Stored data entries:

(* ===== verification/StageFrame.v ===== *)
(** * What staging one volume writes to the catalog

    [new_volume v links rows d d']: the volume [v] is new, with links to the packs [links]
    and the rows [rows] of burn sessions; events of [v] may be new; every other table is as
    before.  The statements of the transaction that registers a volume make such a
    difference, one after the other, and [delete_volume] takes it back. *)

From S2P Require Import Prelude Sqlite Catalog VolumeEvents Queries Volumes Locations BurnFrame.
Open Scope string_scope.
Open Scope list_scope.
Open Scope Z_scope.

(** ** Operations that leave alone what is committed *)

Definition uncommitted {DB A} (m : db DB A) : Prop := forall c, committed (m c).2 = committed c.
Create HintDb uncommitted.
Lemma uncommitted_bind {DB A B} (m : db DB A) (f : A -> db DB B) :
  uncommitted m -> (forall a, uncommitted (f a)) -> uncommitted (m ≫= f).
Proof.
  intros Hm Hf c. specialize (Hm c). unfold mbind, db_bind.
  destruct (m c) as [[a|e] c']; cbn in *; [|done]. by rewrite Hf.
Qed.
Lemma uncommitted_ret {DB A} (a : A) : uncommitted (mret a : db DB A).
Proof. done. Qed.
Lemma uncommitted_raise {DB A} e : uncommitted (raise e : db DB A).
Proof. done. Qed.
Lemma uncommitted_query {DB A} (f : DB -> A) : uncommitted (query f).
Proof. done. Qed.
Lemma uncommitted_execute {DB A} (f : DB -> res (A * DB)) : uncommitted (execute f).
Proof. intros c. unfold execute. by destruct (f (current c)) as [[a d]|e]. Qed.
#[export] Hint Resolve uncommitted_bind uncommitted_ret uncommitted_raise uncommitted_query uncommitted_execute : uncommitted.
Ltac uncommitted := repeat first
  [ apply uncommitted_execute | apply uncommitted_ret | apply uncommitted_raise | apply uncommitted_query
  | apply uncommitted_bind; [|intros]
  | match goal with |- uncommitted (match ?x with _ => _ end) => destruct x end ].

Lemma uncommitted_executemany {A} (f : A -> Catalog -> res (unit * Catalog)) l : uncommitted (executemany f l).
Proof. induction l; cbn [executemany]; uncommitted. auto. Qed.

(** ** Inversion *)

Lemma db_bind_Ok_inv {DB A B} (m : db DB A) (f : A -> db DB B) c b c' :
  (m ≫= f) c = (Ok b, c') -> exists a c1, m c = (Ok a, c1) /\ f a c1 = (Ok b, c').
Proof. unfold mbind, db_bind. destruct (m c) as [[a|e] c1]; [by eauto|done]. Qed.
Lemma execute_Ok_inv {DB A} (f : DB -> res (A * DB)) c a c' :
  execute f c = (Ok a, c') -> exists d, f (current c) = Ok (a, d) /\ c' = mkConn (committed c) d true.
Proof. unfold execute. destruct (f (current c)) as [[x d]|e]; intros [= <- <-]. by eauto. Qed.

(** ** The tables *)

(** Everything but the AUTOINCREMENT counters. *)
Definition tables (d : Catalog) :=
  (volumes d, packs d, repositories d, volume_packs d, snapshots d, locations d, volume_copies d,
   burn_sessions d, session_volumes d, volume_events d, key_escrow d).
Definition fixed_tables (d : Catalog) :=
  (packs d, repositories d, snapshots d, locations d, volume_copies d, burn_sessions d, key_escrow d).

Record new_volume (v : Volume) (links : list Z) (rows : list SessionVolume) (d d' : Catalog) : Prop := {
  nv_wf : catalog_wf d';
  nv_fresh : volume_id v ∉ volume_ids d;
  nv_volumes : volumes d' = volumes d ++ [v];
  nv_links : volume_packs d' = volume_packs d ++ (mkVolumePack (volume_id v) <$> links);
  nv_rows : session_volumes d' = session_volumes d ++ rows /\ Forall (fun x => sv_volume_id x = volume_id v) rows;
  nv_events : new_events (fun e => ev_volume_id e = volume_id v) d d';
  nv_fixed : fixed_tables d' = fixed_tables d;
}.

Section frame.
Context (d0 : Catalog).

Lemma new_volume_in v links rows d : new_volume v links rows d0 d -> volume_id v ∈ volume_ids d.
Proof. intros [_ _ Hv _ _ _ _]. rewrite Hv, fmap_app. set_solver. Qed.
Hypothesis W0 : catalog_wf d0.
Lemma not_linked v p links rows d : new_volume v links rows d0 d -> p ∉ links ->
  mkVolumePack (volume_id v) p ∉ volume_packs d.
Proof using W0.
  intros [_ Hf _ Hl _ _ _] Hp. rewrite Hl, elem_of_app. intros [Hin|Hin].
  - pose proof (wf_link_row _ W0) as Hr. rewrite Forall_forall in Hr. by apply Hr in Hin as [? _].
  - apply list_elem_of_fmap in Hin as (q & [= ->] & Hq). done.
Qed.

Lemma link_new v p links rows d d' a : new_volume v links rows d0 d -> p ∉ links ->
  insert_or_ignore_link (volume_id v) p d = Ok (a, d') -> new_volume v (links ++ [p]) rows d0 d'.
Proof using W0.
  intros Hn Hp Hi. pose proof (wf_insert_or_ignore_link _ (nv_wf _ _ _ _ _ Hn) _ _ _ _ Hi) as W'.
  unfold insert_or_ignore_link in Hi.
  rewrite (proj2 (sql_in_false _ _)) in Hi by by eapply not_linked.
  apply bind_Ok_inv in Hi as (u & _ & [= _ <-]). destruct Hn as [_ Hf Hv Hl Hr He Hx].
  split; try done. cbn. rewrite Hl, fmap_app. cbn. by rewrite <- app_assoc.
Qed.
Lemma links_new v ids links rows c c' : new_volume v links rows d0 (current c) -> NoDup (links ++ ids) ->
  executemany (insert_or_ignore_link (volume_id v)) ids c = (Ok tt, c') ->
  committed c' = committed c /\ new_volume v (links ++ ids) rows d0 (current c').
Proof using W0.
  revert links c. induction ids as [|p ids IH]; intros links c Hn Hnd Hm; cbn [executemany] in Hm.
  { injection Hm as <-. by rewrite app_nil_r. }
  apply db_bind_Ok_inv in Hm as (a & c1 & (d1 & Hi & ->)%execute_Ok_inv & Hm).
  assert (p ∉ links) as Hp.
  { apply NoDup_app in Hnd as (_ & Hdis & _). intros Hin. apply (Hdis p Hin). by left. }
  rewrite cons_middle, app_assoc in Hnd |- *.
  eapply (IH (links ++ [p])) in Hm; [done| |done]. cbn [current]. by eapply link_new.
Qed.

== Task statement ==
The expected answer is an exact copy of the lines above, beginning at the line with "split; try done." and ending at the line with "executemany (insert_or_ignore_link (volume_id", with both ends in.

== Task output ==
  split; try done. cbn. rewrite Hl, fmap_app. cbn. by rewrite <- app_assoc.
Qed.
Lemma links_new v ids links rows c c' : new_volume v links rows d0 (current c) -> NoDup (links ++ ids) ->
  executemany (insert_or_ignore_link (volume_id v)) ids c = (Ok tt, c') ->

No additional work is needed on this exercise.